Assigned task ▸
From the entries below, reproduce exactly the line containing "(l < num_neighbors h)%nat ->", the line containing "rewrite Z.sub_0_r, c_loop_forall.", and every line in between, with nothing added.

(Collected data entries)
- - - -

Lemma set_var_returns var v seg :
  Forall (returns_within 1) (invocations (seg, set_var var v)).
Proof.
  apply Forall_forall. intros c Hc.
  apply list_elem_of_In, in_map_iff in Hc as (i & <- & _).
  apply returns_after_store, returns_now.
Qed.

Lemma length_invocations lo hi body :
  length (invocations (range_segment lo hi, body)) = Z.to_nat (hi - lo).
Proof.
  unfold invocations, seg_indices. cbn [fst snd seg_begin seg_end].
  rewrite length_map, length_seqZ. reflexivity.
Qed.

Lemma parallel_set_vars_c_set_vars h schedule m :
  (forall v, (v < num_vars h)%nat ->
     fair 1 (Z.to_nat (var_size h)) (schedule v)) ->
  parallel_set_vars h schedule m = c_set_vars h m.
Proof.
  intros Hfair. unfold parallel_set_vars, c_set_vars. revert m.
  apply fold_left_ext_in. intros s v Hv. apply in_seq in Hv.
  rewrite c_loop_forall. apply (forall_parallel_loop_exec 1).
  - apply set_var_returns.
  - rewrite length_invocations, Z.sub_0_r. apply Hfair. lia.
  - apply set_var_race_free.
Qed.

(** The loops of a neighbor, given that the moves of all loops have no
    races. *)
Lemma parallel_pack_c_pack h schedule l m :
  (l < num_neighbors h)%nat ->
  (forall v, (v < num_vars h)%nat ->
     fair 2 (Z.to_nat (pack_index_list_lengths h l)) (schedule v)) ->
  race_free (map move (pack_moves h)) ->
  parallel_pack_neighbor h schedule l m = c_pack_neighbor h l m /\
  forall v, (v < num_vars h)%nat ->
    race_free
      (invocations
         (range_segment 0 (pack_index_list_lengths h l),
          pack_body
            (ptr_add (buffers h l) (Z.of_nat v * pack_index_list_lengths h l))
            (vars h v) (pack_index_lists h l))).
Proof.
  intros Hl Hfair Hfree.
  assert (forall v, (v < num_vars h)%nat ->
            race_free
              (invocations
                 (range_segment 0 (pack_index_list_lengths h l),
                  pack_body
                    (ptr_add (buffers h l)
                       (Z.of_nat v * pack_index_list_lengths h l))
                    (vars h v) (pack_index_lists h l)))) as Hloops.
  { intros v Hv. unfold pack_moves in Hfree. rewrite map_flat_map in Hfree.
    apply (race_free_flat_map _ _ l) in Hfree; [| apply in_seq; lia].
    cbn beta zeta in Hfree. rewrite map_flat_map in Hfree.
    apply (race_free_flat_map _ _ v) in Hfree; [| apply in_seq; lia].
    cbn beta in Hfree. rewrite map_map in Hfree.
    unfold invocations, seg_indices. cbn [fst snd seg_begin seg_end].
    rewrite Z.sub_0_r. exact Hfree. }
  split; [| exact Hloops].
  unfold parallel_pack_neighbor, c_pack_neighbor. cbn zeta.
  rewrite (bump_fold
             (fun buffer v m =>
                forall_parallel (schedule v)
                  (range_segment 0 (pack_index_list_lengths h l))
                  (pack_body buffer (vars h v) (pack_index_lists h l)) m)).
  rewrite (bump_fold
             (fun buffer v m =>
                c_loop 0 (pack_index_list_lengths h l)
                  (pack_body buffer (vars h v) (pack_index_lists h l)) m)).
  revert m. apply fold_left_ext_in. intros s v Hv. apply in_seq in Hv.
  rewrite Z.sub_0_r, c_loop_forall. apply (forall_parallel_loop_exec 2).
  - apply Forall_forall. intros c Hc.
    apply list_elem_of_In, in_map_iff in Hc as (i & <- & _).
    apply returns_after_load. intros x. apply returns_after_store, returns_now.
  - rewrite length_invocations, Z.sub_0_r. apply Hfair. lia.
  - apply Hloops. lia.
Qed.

- - - -

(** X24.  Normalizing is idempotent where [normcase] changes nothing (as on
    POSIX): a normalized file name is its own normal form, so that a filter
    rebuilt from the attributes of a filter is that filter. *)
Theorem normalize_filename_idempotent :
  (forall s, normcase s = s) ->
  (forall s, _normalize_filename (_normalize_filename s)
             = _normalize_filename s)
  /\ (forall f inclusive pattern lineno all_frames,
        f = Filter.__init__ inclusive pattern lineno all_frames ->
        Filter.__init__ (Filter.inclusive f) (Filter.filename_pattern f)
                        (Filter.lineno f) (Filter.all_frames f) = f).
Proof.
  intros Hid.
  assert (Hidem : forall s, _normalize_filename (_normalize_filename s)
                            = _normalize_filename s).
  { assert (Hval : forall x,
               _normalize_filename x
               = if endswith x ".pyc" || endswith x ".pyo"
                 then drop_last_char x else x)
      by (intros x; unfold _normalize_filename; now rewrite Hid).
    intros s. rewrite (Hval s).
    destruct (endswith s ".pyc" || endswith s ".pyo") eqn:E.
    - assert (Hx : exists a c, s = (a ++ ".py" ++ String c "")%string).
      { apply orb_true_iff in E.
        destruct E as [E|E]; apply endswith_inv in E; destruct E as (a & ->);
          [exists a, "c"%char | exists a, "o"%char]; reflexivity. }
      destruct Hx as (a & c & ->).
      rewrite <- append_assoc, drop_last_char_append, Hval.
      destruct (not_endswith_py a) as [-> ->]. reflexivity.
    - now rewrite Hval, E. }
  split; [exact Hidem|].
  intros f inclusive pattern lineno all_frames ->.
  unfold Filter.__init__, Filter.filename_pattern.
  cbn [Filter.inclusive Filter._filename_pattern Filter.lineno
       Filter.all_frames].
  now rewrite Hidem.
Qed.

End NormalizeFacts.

- - - -

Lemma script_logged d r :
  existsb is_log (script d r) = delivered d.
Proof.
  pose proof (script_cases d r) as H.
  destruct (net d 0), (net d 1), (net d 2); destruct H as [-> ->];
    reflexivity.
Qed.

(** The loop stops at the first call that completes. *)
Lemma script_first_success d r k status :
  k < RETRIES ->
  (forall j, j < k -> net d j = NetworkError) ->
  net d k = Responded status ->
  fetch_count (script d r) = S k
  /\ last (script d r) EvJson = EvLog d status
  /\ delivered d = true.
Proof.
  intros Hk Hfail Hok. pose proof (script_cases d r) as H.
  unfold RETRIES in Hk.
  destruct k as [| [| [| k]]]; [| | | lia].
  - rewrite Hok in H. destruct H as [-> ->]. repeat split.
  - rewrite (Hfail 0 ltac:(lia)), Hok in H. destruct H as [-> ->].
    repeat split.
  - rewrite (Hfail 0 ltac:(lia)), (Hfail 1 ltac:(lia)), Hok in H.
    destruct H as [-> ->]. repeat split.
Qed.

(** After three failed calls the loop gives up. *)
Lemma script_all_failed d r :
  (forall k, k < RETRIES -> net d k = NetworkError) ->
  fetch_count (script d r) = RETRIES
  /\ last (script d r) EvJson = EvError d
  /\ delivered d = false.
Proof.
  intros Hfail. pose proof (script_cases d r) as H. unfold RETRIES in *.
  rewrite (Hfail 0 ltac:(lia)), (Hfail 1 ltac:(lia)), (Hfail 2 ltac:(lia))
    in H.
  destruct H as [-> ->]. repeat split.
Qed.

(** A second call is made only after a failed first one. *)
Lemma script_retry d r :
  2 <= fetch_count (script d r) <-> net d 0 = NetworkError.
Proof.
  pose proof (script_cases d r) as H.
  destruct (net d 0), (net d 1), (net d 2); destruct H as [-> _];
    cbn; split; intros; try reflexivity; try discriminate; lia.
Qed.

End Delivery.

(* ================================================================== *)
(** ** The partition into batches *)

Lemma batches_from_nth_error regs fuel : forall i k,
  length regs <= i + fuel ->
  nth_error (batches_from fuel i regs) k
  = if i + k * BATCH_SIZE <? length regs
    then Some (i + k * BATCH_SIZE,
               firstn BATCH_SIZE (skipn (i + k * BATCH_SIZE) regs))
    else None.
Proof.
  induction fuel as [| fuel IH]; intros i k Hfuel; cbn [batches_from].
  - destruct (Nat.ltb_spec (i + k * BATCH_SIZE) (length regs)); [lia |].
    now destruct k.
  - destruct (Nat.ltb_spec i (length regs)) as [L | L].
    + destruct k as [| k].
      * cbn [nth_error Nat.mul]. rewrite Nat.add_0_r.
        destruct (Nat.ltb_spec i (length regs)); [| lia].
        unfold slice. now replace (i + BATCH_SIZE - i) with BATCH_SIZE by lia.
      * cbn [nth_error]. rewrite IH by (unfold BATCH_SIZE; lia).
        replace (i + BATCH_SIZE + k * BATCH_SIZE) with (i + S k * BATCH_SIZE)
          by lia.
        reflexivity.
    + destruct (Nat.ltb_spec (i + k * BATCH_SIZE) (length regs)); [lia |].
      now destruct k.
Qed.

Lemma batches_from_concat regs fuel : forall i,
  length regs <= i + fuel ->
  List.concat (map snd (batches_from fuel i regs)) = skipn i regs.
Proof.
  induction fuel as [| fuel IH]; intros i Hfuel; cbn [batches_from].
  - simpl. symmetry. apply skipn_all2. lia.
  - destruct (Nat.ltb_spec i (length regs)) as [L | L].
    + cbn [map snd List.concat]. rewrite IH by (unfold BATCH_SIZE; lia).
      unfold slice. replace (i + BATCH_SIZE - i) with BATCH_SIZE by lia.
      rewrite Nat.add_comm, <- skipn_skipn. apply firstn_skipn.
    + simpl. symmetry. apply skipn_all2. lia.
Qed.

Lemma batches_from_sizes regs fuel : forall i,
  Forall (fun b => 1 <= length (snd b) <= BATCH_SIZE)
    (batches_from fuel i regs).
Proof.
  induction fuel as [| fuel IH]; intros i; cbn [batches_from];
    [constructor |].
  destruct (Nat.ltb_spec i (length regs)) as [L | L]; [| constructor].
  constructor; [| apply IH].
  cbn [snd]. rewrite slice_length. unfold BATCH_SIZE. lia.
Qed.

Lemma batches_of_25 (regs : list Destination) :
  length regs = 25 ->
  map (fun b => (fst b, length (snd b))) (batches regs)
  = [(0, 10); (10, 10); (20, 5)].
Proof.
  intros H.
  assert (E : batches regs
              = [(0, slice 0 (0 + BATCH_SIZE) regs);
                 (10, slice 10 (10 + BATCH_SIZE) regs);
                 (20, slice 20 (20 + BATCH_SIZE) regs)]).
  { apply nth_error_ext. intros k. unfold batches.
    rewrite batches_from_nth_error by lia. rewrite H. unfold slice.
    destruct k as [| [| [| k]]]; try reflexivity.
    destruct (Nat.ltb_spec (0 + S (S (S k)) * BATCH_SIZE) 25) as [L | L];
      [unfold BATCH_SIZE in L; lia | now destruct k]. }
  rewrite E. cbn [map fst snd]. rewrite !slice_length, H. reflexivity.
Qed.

- - - -

Solution below ▸
  (l < num_neighbors h)%nat ->
  (forall v, (v < num_vars h)%nat ->
     fair 2 (Z.to_nat (pack_index_list_lengths h l)) (schedule v)) ->
  race_free (map move (pack_moves h)) ->
  parallel_pack_neighbor h schedule l m = c_pack_neighbor h l m /\
  forall v, (v < num_vars h)%nat ->
    race_free
      (invocations
         (range_segment 0 (pack_index_list_lengths h l),
          pack_body
            (ptr_add (buffers h l) (Z.of_nat v * pack_index_list_lengths h l))
            (vars h v) (pack_index_lists h l))).
Proof.
  intros Hl Hfair Hfree.
  assert (forall v, (v < num_vars h)%nat ->
            race_free
              (invocations
                 (range_segment 0 (pack_index_list_lengths h l),
                  pack_body
                    (ptr_add (buffers h l)
                       (Z.of_nat v * pack_index_list_lengths h l))
                    (vars h v) (pack_index_lists h l)))) as Hloops.
  { intros v Hv. unfold pack_moves in Hfree. rewrite map_flat_map in Hfree.
    apply (race_free_flat_map _ _ l) in Hfree; [| apply in_seq; lia].
    cbn beta zeta in Hfree. rewrite map_flat_map in Hfree.
    apply (race_free_flat_map _ _ v) in Hfree; [| apply in_seq; lia].
    cbn beta in Hfree. rewrite map_map in Hfree.
    unfold invocations, seg_indices. cbn [fst snd seg_begin seg_end].
    rewrite Z.sub_0_r. exact Hfree. }
  split; [| exact Hloops].
  unfold parallel_pack_neighbor, c_pack_neighbor. cbn zeta.
  rewrite (bump_fold
             (fun buffer v m =>
                forall_parallel (schedule v)
                  (range_segment 0 (pack_index_list_lengths h l))
                  (pack_body buffer (vars h v) (pack_index_lists h l)) m)).
  rewrite (bump_fold
             (fun buffer v m =>
                c_loop 0 (pack_index_list_lengths h l)
                  (pack_body buffer (vars h v) (pack_index_lists h l)) m)).
  revert m. apply fold_left_ext_in. intros s v Hv. apply in_seq in Hv.
  rewrite Z.sub_0_r, c_loop_forall. apply (forall_parallel_loop_exec 2).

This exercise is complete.